Do you know about "high level" autistic people? They are amazingly intelligent. They can carry on conversations, memorize phone books, follow schedules, recite statistics, calculate square roots, and count the number of toothpicks spilled on the floor in just a few seconds. But they can't think abstractly -- they can't tell you the price of a car in comparison to the price of a candy bar. Also, they get rather disturbed when someone interrupts their routine.
Raymond Babbitt (Dustin Hoffman) is a "high level" autistic man living in a mental hospital in Cincinnati, Ohio. When his father dies, he inherits $3 million, much to his brother's dismay. Raymond's brother, Charlie (Tom Cruise), never knew about him. He was very angry to hear that their estranged father left everything to Raymond except for a 1949 Buick Roadmaster. Charlie leaves his shaky car business in Los Angeles and travels to Ohio to find out where his father's estate went. When Charlie discovers Raymond, he decides to abduct him and bring him back to his home in L.A. until he gets his share of the money.
Unfortunately, Raymond refuses to fly (he knows about crashes at every major airline expect for one, which only departs from Australia). Therefore, Charlie and Raymond begin a cross-country trip in the Roadmaster, which leads Charlie down a winding road to frustration, impatience, and eventually, self-discovery.
Barry Levinson, who stepped in after three previous directors bailed (it is revealed on the DVD commentary track that even Steven Spielberg was lined up to direct), finds a subtle sense of humor in Charlie's interaction with Raymond. The humor allows the film to succeed beyond a dramatic level, but on a comedic level as well. While it may be difficult to identify with Raymond, we can all identify with Charlie. I'm not saying that everyone is equally as self-absorbed and narrow-minded -- not even I am that cynical -- but just about everyone struggles with impatience, frustration, and confusion at times. Take one scene in which Charlie argues with his girlfriend, Susanna, which makes us laugh simply because we identify with Charlie's frustration:
Susanna: You use me, you use Raymond, you use everybody.Charlie: Using Raymond? Hey Raymond, am I using you? Am I using you Raymond?Raymond: Yeah.Charlie. Shut up! He's answering a question from a half hour ago.

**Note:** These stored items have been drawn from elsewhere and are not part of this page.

(** The end of [remove]: the inputs and the entry. *)
Definition erase_tx (p : CTxMemPool) (hash : list Z) (tx : CTransaction) : CTxMemPool :=
  MemPool (delete hash (mapTx p)) (fold_left (fun m txin => delete (prevout txin) m) (vin tx) (mapNextTx p)) (u32 (nTransactionsUpdated p + 1)).

(** The loop over the outputs from [i] on; [rem] removes a transaction and its
    descendants. *)
Fixpoint remove_spenders (rem : CTxMemPool -> CTransaction -> option CTxMemPool) (hash : list Z) (n : nat) (i : Z) (p : CTxMemPool)
  : option CTxMemPool :=
  match n with
  | O => Some p
  | S n =>
      match mapNextTx p !! OutPoint hash i with
      | None => remove_spenders rem hash n (i + 1) p
      | Some it =>
          match mapTx p !! ip_ptx it with
          | None => None
          | Some tx =>
              match rem p tx with
              | None => None
              | Some p => remove_spenders rem hash n (i + 1) p
              end
          end
      end
  end.

(** [None] is a dangling pointer, or a recursion deeper than [fuel]. *)
Fixpoint remove (fuel : nat) (p : CTxMemPool) (tx : CTransaction) (fRecursive : bool) : option CTxMemPool :=
  match fuel with
  | O => None
  | S fuel =>
      let hash := tx_GetHash tx in
      match mapTx p !! hash with
      | None => Some p
      | Some _ =>
          match (if fRecursive then remove_spenders (fun p tx => remove fuel p tx true) hash (length (vout tx)) 0 p else Some p) with
          | None => None
          | Some p => Some (erase_tx p hash tx)
          end
      end
  end.

Fixpoint conflicts_loop (fuel : nat) (tx : CTransaction) (ins : list CTxIn) (p : CTxMemPool) : option CTxMemPool :=
  match ins with
  | [] => Some p
  | txin :: ins =>
      match mapNextTx p !! prevout txin with
      | None => conflicts_loop fuel tx ins p
      | Some it =>
          match mapTx p !! ip_ptx it with
          | None => None
          | Some txConflict =>
              if tx_eq txConflict tx then conflicts_loop fuel tx ins p
              else match remove fuel p txConflict true with
                   | None => None
                   | Some p => conflicts_loop fuel tx ins p
                   end
          end
      end
  end.

Definition removeConflicts (fuel : nat) (p : CTxMemPool) (tx : CTransaction) : option CTxMemPool := conflicts_loop fuel tx (vin tx) p.

Definition pool_clear (p : CTxMemPool) : CTxMemPool := MemPool ∅ ∅ (u32 (nTransactionsUpdated p + 1)).

(** ** accept *)

(** [fEnforceCanonical] is an option of the node; [rate_limited tx nSize] says
    whether the limiter of free transactions (a floating-point counter that
    decays) rejects the transaction. *)
Context (fEnforceCanonical : bool) (rate_limited : CTransaction -> Z -> bool).

(** The tests with [fCheckInputs]; [chain] is the best chain. *)
Definition accept_inputs (txdb : tx_map) (p : CTxMemPool) (tx : CTransaction) (chain : list CBlockIndex) : outcome unit * bool :=
  match FetchInputs (fun h => mapTx p !! h) ReadTx txdb ∅ false false tx with
  | inr fInvalid => (Fails 0, negb fInvalid)
  | inl mapInputs =>
      (let! std := or_throw (AreInputsStandard tx mapInputs) in
       if negb std && negb fTestNet then Fails 0
       else
         let! nValueIn := or_throw (GetValueIn tx mapInputs) in
         let! nValueOut := or_throw (GetValueOut tx) in
         let nFees := i64_sub nValueIn nValueOut in
         let nSize := ser_size tx_codec tx in
         let txMinFee := GetMinFee foreign_GetOp tx 1000 GMF_RELAY nSize in
         if nFees <? txMinFee then Fails 0
         else if (nFees <? MIN_RELAY_TX_FEE) && rate_limited tx nSize then Fails 0
         else
           let! _ := ConnectInputs foreign_GetOp tx mapInputs ∅ (DiskTxPos 1 1 1) chain false false false in
           Done tt, false)
  end.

Ronald Bass and Barry Morrow's script flows effortlessly from scene to scene and makes perfect sense. It's a familiar formula -- the "odd couple" road movie -- but it feels refreshingly new thanks to the engaging chemistry between Tom Cruise and Dustin Hoffman, and the uniqueness of their circumstances.
Reportedly, Hoffman was originally selected to play Charlie, but after seeing a blind woman with cerebral palsy play full concerto on the piano, he decided to play the part of Raymond. He's perfect for the role, and I can't imagine him playing Charlie. That role belongs to Tom Cruise, who is swimming in familiar waters with another egotistical character, but brings freshness and edge to his performance nonetheless. Hoffman -- in a stunningly consistent, career defining performance -- gives Raymond a lovable personality, yet is careful to distance himself from everyone else.
Rain Man works so well because of its simplicity. It doesn't try to perform miracles or discover cures; instead, it merely observes a man's acceptance and self-discovery. In the history of the cinema, very few "odd couples" have complimented each other in the way that Cruise and Hoffman's do in Rain Man. They resonate beyond their fictional limitations, harboring in our memories, and occasionally surface at times when we find ourselves inpatient or frustrated. It reminds us how we can all strive to be better people.